Segment Start: Records provided

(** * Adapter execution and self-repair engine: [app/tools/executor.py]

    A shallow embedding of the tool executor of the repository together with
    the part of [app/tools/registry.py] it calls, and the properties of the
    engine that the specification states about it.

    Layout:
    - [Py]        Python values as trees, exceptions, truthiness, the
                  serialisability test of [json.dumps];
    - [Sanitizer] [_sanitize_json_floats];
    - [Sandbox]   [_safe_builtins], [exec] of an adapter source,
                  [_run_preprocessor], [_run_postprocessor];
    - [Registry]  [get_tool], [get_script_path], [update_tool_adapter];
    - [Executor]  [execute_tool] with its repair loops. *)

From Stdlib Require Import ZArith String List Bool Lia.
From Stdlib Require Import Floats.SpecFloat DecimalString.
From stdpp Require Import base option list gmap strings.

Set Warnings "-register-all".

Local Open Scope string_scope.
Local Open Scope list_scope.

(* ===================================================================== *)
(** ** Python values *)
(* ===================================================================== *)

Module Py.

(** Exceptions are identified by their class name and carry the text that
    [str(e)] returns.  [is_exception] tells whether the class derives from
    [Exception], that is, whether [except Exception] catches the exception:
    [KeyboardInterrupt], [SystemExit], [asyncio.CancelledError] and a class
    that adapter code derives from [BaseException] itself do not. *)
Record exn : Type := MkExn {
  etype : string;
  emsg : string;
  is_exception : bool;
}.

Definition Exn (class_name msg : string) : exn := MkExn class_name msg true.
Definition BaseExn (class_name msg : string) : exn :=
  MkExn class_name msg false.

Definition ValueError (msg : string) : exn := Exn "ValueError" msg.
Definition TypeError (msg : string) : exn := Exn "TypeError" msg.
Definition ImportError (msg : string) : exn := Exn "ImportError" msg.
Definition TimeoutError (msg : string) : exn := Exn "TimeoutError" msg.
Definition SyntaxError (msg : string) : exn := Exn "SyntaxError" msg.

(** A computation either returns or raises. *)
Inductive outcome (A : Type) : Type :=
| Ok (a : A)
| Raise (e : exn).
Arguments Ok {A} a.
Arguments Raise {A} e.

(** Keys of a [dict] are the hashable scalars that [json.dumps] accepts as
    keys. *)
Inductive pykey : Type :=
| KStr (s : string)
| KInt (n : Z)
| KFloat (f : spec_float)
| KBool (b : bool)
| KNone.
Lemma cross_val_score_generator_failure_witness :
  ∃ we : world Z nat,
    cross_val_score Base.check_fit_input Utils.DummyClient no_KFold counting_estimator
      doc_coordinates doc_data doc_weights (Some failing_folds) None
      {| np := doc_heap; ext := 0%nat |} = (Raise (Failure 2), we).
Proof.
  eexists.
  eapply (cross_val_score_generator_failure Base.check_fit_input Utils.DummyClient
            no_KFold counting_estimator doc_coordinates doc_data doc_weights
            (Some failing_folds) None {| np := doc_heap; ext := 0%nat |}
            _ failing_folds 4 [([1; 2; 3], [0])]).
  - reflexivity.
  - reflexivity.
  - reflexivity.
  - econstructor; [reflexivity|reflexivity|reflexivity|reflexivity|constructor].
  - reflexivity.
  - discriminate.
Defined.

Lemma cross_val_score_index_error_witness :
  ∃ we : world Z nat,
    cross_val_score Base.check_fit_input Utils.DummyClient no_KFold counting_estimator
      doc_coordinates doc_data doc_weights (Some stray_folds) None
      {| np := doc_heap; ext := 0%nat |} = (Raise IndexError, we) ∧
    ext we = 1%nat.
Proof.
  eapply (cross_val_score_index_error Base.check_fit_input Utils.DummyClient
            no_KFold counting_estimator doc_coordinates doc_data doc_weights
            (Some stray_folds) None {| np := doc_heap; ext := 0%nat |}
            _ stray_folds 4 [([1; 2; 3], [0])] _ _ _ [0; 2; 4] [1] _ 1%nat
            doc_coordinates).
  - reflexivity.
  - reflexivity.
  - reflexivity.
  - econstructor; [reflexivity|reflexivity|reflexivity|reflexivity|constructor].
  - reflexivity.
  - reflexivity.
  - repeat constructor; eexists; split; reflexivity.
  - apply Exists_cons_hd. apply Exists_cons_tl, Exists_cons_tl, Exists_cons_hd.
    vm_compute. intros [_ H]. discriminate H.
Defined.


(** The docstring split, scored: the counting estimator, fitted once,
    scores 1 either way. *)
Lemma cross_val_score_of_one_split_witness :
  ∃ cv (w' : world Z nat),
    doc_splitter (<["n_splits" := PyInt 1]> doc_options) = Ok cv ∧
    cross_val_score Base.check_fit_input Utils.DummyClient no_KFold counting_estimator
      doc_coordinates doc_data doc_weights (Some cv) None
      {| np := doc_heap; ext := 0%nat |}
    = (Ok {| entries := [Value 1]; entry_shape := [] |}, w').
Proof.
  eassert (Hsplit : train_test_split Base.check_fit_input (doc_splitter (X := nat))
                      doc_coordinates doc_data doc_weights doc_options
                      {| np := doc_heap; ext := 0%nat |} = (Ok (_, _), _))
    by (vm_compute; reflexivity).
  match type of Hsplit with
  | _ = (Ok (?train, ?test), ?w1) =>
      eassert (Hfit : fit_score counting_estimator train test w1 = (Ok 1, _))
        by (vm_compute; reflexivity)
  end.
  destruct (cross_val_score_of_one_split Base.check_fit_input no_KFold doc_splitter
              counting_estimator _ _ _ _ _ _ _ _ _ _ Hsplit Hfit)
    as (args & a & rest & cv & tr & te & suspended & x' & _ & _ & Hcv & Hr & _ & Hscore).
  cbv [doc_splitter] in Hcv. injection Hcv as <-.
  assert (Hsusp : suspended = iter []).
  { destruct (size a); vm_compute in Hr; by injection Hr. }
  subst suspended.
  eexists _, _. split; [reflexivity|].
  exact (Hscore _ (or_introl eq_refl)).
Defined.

Segment End: Records provided

## Assignment:
Begin at the top of the records above and quote each line exactly, ending with the line that contains "From Stdlib Require Import Floats.SpecFloat".

## Problem solution:
(** * Adapter execution and self-repair engine: [app/tools/executor.py]

    A shallow embedding of the tool executor of the repository together with
    the part of [app/tools/registry.py] it calls, and the properties of the
    engine that the specification states about it.

    Layout:
    - [Py]        Python values as trees, exceptions, truthiness, the
                  serialisability test of [json.dumps];
    - [Sanitizer] [_sanitize_json_floats];
    - [Sandbox]   [_safe_builtins], [exec] of an adapter source,
                  [_run_preprocessor], [_run_postprocessor];
    - [Registry]  [get_tool], [get_script_path], [update_tool_adapter];
    - [Executor]  [execute_tool] with its repair loops. *)

From Stdlib Require Import ZArith String List Bool Lia.
From Stdlib Require Import Floats.SpecFloat DecimalString.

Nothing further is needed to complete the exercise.